What is being asked: Every line of the material below, from the top through the line with "positions and lengths", should be reproduced exactly.
━━━ Material to process
(** * Suffix tree (Ukkonen's construction) and its pattern locator

    A shallow embedding of [include/Alphabet.h] and [include/SuffixTree.h].

    Conventions of the embedding.
    - A [char] is the integer it holds.  The [int32_t] references, text
      positions and lengths are integers [Z]; the conversions between
      [size_t], [uint32_t] and [int32_t] that the source performs are written
      out with [to_int32] and [to_uint32].  Signed arithmetic is exact: its
      overflow is undefined in C++ and does not happen below the capacity
      bound stated with the theorems.
    - [std::vector], [std::array] and [std::string] are lists; an access
      outside the container is undefined behaviour and yields [Undefined],
      and so does reading a member that was never written.
    - A C++ reference is the address it was bound to: the members are read
      where the source reads them.
    - Every [while] loop takes a bound on its number of iterations and yields
      [OutOfFuel] when the bound is reached.
    - [assert] is the release configuration's (NDEBUG): it evaluates nothing.
      The condition an assertion tests is stated as a predicate where a
      property below is about it. *)

From Stdlib Require Import ZArith Lia.
From stdpp Require Import base list numbers.

Local Open Scope Z_scope.

(** ** Outcomes, containers and integer conversions *)

Inductive result (A : Type) : Type :=
| Ok (a : A)
| Undefined
| OutOfFuel.
Arguments Ok {A} a.
Arguments Undefined {A}.
Arguments OutOfFuel {A}.

Definition zlen {A} (l : list A) : Z := Z.of_nat (length l).

Definition zlookup {A} (l : list A) (i : Z) : option A :=
  if 0 <=? i then l !! Z.to_nat i else None.

Definition zupdate {A} (l : list A) (i : Z) (x : A) : list A :=
  if 0 <=? i then <[Z.to_nat i := x]> l else l.

Definition of_option {A} (o : option A) : result A :=
  match o with Some a => Ok a | None => Undefined end.

Definition to_uint32 (z : Z) : Z := z mod 4294967296.
Definition to_int32 (z : Z) : Z := (z + 2147483648) mod 4294967296 - 2147483648.
Definition int32_min : Z := -2147483648.

(** ** Alphabet.h *)

Module Alphabet.

(** [template <char... letters> class Alphabet]: the template arguments are
    the list [letters]. *)

Definition max_alphabet_size : Z := 256.

Definition size (letters : list Z) : Z := zlen letters.

Definition is_exist (letters : list Z) (c : Z) : bool :=
  fold_left (fun exist l => exist || (c =? l)) letters false.

Record Accumulator := mkAcc { acc_indices : list Z; acc_size : Z }.

(** [operator<<]: [helper.indices[c] = helper.size++]. *)
Definition shl (helper : Accumulator) (c : Z) : Accumulator :=
  {| acc_indices := zupdate (acc_indices helper) c (acc_size helper);
     acc_size := acc_size helper + 1 |}.

Definition indices (letters : list Z) : list Z :=
  acc_indices
    (fold_left shl letters
       {| acc_indices := replicate (Z.to_nat max_alphabet_size) (-1);
          acc_size := 0 |}).

(** [char_to_index[c]] *)
Definition index_of (letters : list Z) (c : Z) : result Z :=
  of_option (zlookup (indices letters) c).

Fixpoint is_alphabet_of (letters : list Z) (str : list Z) : result bool :=
  match str with
  | [] => Ok true
  | c :: rest =>
      match index_of letters c with
      | Ok i => if i <? 0 then Ok false else is_alphabet_of letters rest
      | Undefined => Undefined
      | OutOfFuel => OutOfFuel
      end
  end.

End Alphabet.

(** ** SuffixTree.h: data *)

Definition terminal_symbol : Z := 0.

Definition SuffixTreeAlphabet (letters : list Z) : list Z :=
  terminal_symbol :: letters.

Definition no_connection : Z := -1.

(** [Node::suffix_connection] is left unwritten by [Node()]: [None]. *)
Record Node := mkNode {
  suffix_connection : option Z;
  edges_to_childs : list Z
}.

(** The member [length] is [edge_length] here ([length] is the lists'). *)
Record Edge := mkEdge {
  start_position : Z;
  edge_length : Z;
  next_node_addr : Z
}.

Record InnerPosition := mkPos {
  node_addr : Z;
  edge_addr : Z;
  position : Z
}.

(** The members of a tree, and with them the function-local static
    [leaf_addr_allocator] of [create_new_edge_to_leaf_from_node], which
    outlives every tree of the process. *)
Record SuffixTree := mkTree {
  expanded_string : list Z;
  root_addr : Z;
  node_allocator : list Node;
  edge_allocator : list Edge;
  leaf_addr_allocator : Z
}.

Definition set_nodes (t : SuffixTree) (ns : list Node) : SuffixTree :=
  {| expanded_string := expanded_string t; root_addr := root_addr t;
     node_allocator := ns; edge_allocator := edge_allocator t;
     leaf_addr_allocator := leaf_addr_allocator t |}.

Definition set_edges (t : SuffixTree) (es : list Edge) : SuffixTree :=
  {| expanded_string := expanded_string t; root_addr := root_addr t;
     node_allocator := node_allocator t; edge_allocator := es;
     leaf_addr_allocator := leaf_addr_allocator t |}.

Definition set_root (t : SuffixTree) (r : Z) : SuffixTree :=
  {| expanded_string := expanded_string t; root_addr := r;
     node_allocator := node_allocator t; edge_allocator := edge_allocator t;
     leaf_addr_allocator := leaf_addr_allocator t |}.

Definition set_leaf_alloc (t : SuffixTree) (c : Z) : SuffixTree :=
  {| expanded_string := expanded_string t; root_addr := root_addr t;
     node_allocator := node_allocator t; edge_allocator := edge_allocator t;
     leaf_addr_allocator := c |}.

(** ** The state and error monad of the member functions *)

Definition M (A : Type) : Type := SuffixTree -> result (A * SuffixTree).

Definition ret {A} (a : A) : M A := fun t => Ok (a, t).

Definition bind {A B} (m : M A) (f : A -> M B) : M B :=
  fun t =>
    match m t with
    | Ok (a, t') => f a t'
    | Undefined => Undefined
    | OutOfFuel => OutOfFuel
    end.

Definition read {A} (f : SuffixTree -> result A) : M A :=
  fun t =>
    match f t with
    | Ok a => Ok (a, t)
    | Undefined => Undefined
    | OutOfFuel => OutOfFuel
    end.

Definition out_of_fuel {A} : M A := fun _ => OutOfFuel.

Declare Scope tree_scope.
Delimit Scope tree_scope with tree.
Notation "x <- c1 ;; c2" := (bind c1 (fun x => c2))
  (at level 100, c1 at next level, right associativity) : tree_scope.
Notation "c1 ;;; c2" := (bind c1 (fun _ => c2))
  (at level 100, right associativity) : tree_scope.
Local Open Scope tree_scope.

(** ** SuffixTree.h: member functions *)

Section Engine.

(** The template argument [Alphabet] of [SuffixTree]. *)
Variable letters : list Z.

Definition Node_new : Node :=
  {| suffix_connection := None;
     edges_to_childs := replicate (length letters) no_connection |}.

(** A value-initialised [Edge]. *)
Definition Edge_new : Edge :=
  {| start_position := 0; edge_length := 0; next_node_addr := 0 |}.

Definition is_leaf (ref : Z) : bool := ref <? 0.

Definition leaf_num_of (ref : Z) : Z := - ref - 1.

Definition allocate_node : M Z := fun t =>
  let ns := node_allocator t ++ [Node_new] in
  Ok (to_int32 (zlen ns - 1), set_nodes t ns).

Definition allocate_edge : M Z := fun t =>
  let es := edge_allocator t ++ [Edge_new] in
  Ok (to_int32 (zlen es - 1), set_edges t es).

Definition get_node_by (ref : Z) : M Node :=
  read (fun t => of_option (zlookup (node_allocator t) ref)).

Definition get_edge_by (ref : Z) : M Edge :=
  read (fun t => of_option (zlookup (edge_allocator t) ref)).

(** Assignments through [Node&] and [Edge&]. *)
Definition modify_node (ref : Z) (f : Node -> Node) : M unit := fun t =>
  match zlookup (node_allocator t) ref with
  | Some nd => Ok (tt, set_nodes t (zupdate (node_allocator t) ref (f nd)))
  | None => Undefined
  end.

Definition modify_edge (ref : Z) (f : Edge -> Edge) : M unit := fun t =>
  match zlookup (edge_allocator t) ref with
  | Some e => Ok (tt, set_edges t (zupdate (edge_allocator t) ref (f e)))
  | None => Undefined
  end.

Definition assign_suffix_connection (ref : Z) (target : Z) : M unit :=
  modify_node ref (fun nd =>
    {| suffix_connection := Some target;
       edges_to_childs := edges_to_childs nd |}).

(** [get_node_by(ref).edges_to_childs[i] = e] *)
Definition assign_edge_to_child (ref : Z) (i : Z) (e : Z) : M unit := fun t =>
  match zlookup (node_allocator t) ref with
  | Some nd =>
      match zlookup (edges_to_childs nd) i with
      | Some _ =>
          Ok (tt, set_nodes t (zupdate (node_allocator t) ref
                 {| suffix_connection := suffix_connection nd;
                    edges_to_childs := zupdate (edges_to_childs nd) i e |}))
      | None => Undefined
      end
  | None => Undefined
  end.
(** The callback given to [setTimeout]. *)
Definition on_timeout (now : Z) (x : Exec) (w : World) : Exec * World :=
  let x1 := kill x in
  (set_promise (reject (McpError InternalError timeoutMessage) (promise x1)) x1,
   log_untrimmed config
     {| entry_command := arg_command x; entry_output := timeoutMessage;
        entry_timestamp := toISOString now; entry_exitCode := (-1)%Z;
        entry_connectionId := None |} w).

(** One event of a running execution, at clock reading [now]. On ['close']
    the two listeners run in the order of their registration; the timer's
    callback runs only while the timer is armed. *)
Definition exec_step (now : Z) (ev : ProcEvent) (xw : Exec * World) : Exec * World :=
  let '(x, w) := xw in
  match ev with
  | stdout_data chunk =>
      let '(x', fs') := on_stdout now chunk x (files w) in (x', set_files fs' w)
  | stderr_data chunk => (on_stderr chunk x, w)
  | close code =>
      let '(x', w') := on_close now code x w in
      (set_timeout (clearTimeout (timeout x')) x', w')
  | process_error message => on_error now message x w
  | timer_fires =>
      match timer_status (timeout x) with
      | Armed =>
          on_timeout now
            (set_timeout {| timer_ms := timer_ms (timeout x); timer_status := Fired |} x) w
      | _ => (x, w)
      end
  end.

(** A run: events with their clock readings, oldest first. *)
Definition exec_run (evs : list (Z * ProcEvent)) (xw : Exec * World) : Exec * World :=
  foldl (λ s ev, exec_step (fst ev) (snd ev) s) xw evs.

End Execution.

(** ** The tool handlers *)

(** A tool call with its arguments, taken to be present and of the right JSON
    type; [limit] is an integer-valued number. *)
Inductive ToolCall :=
| execute_command (shell command : string) (workingDir : option string)
| get_command_history (limit : option Z)
| ssh_execute (connectionId command : string)
| ssh_disconnect (connectionId : string)
| unknown_tool (name : string).

(** What [spawn] does when called. *)
Inductive SpawnOutcome :=
| spawn_throws (message : string)
| spawned (has_stdout has_stderr : bool).

(** What the session pool does during one [ssh_execute]. *)
Inductive SSHOutcome :=
| connect_rejects (e : exn)
| execute_rejects (e : exn)
| execute_returns (output : string) (exitCode : Z).

(** The surroundings of one call: the clock reading used for the history
    entry, and the answers of the collaborators. *)
Record Env := {
  env_now : Z;
  env_spawn : SpawnOutcome;
  env_ssh : SSHOutcome;
  env_close : option exn
}.

(** A call either settles at once or leaves a running execution whose
    promise is pending. *)
Inductive CallOutcome :=
| Settled (r : Throws ToolResult)
| Running (x : Exec).

Section Handlers.
Context `{Validation} `{Platform}.
Variable config : ServerConfig.

Local Abbreviation sec := (security config).

(** The names [z.enum] accepts for [shell]. *)
Definition enabled_shells : list string :=
  map shell_name
      (List.filter (λ k, shell_enabled (shell_config (shells config) k))
                   [powershell; cmd; gitbash]).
━━━━━━
Reply to the task:
(** * Suffix tree (Ukkonen's construction) and its pattern locator

    A shallow embedding of [include/Alphabet.h] and [include/SuffixTree.h].

    Conventions of the embedding.
    - A [char] is the integer it holds.  The [int32_t] references, text
      positions and lengths are integers [Z]; the conversions between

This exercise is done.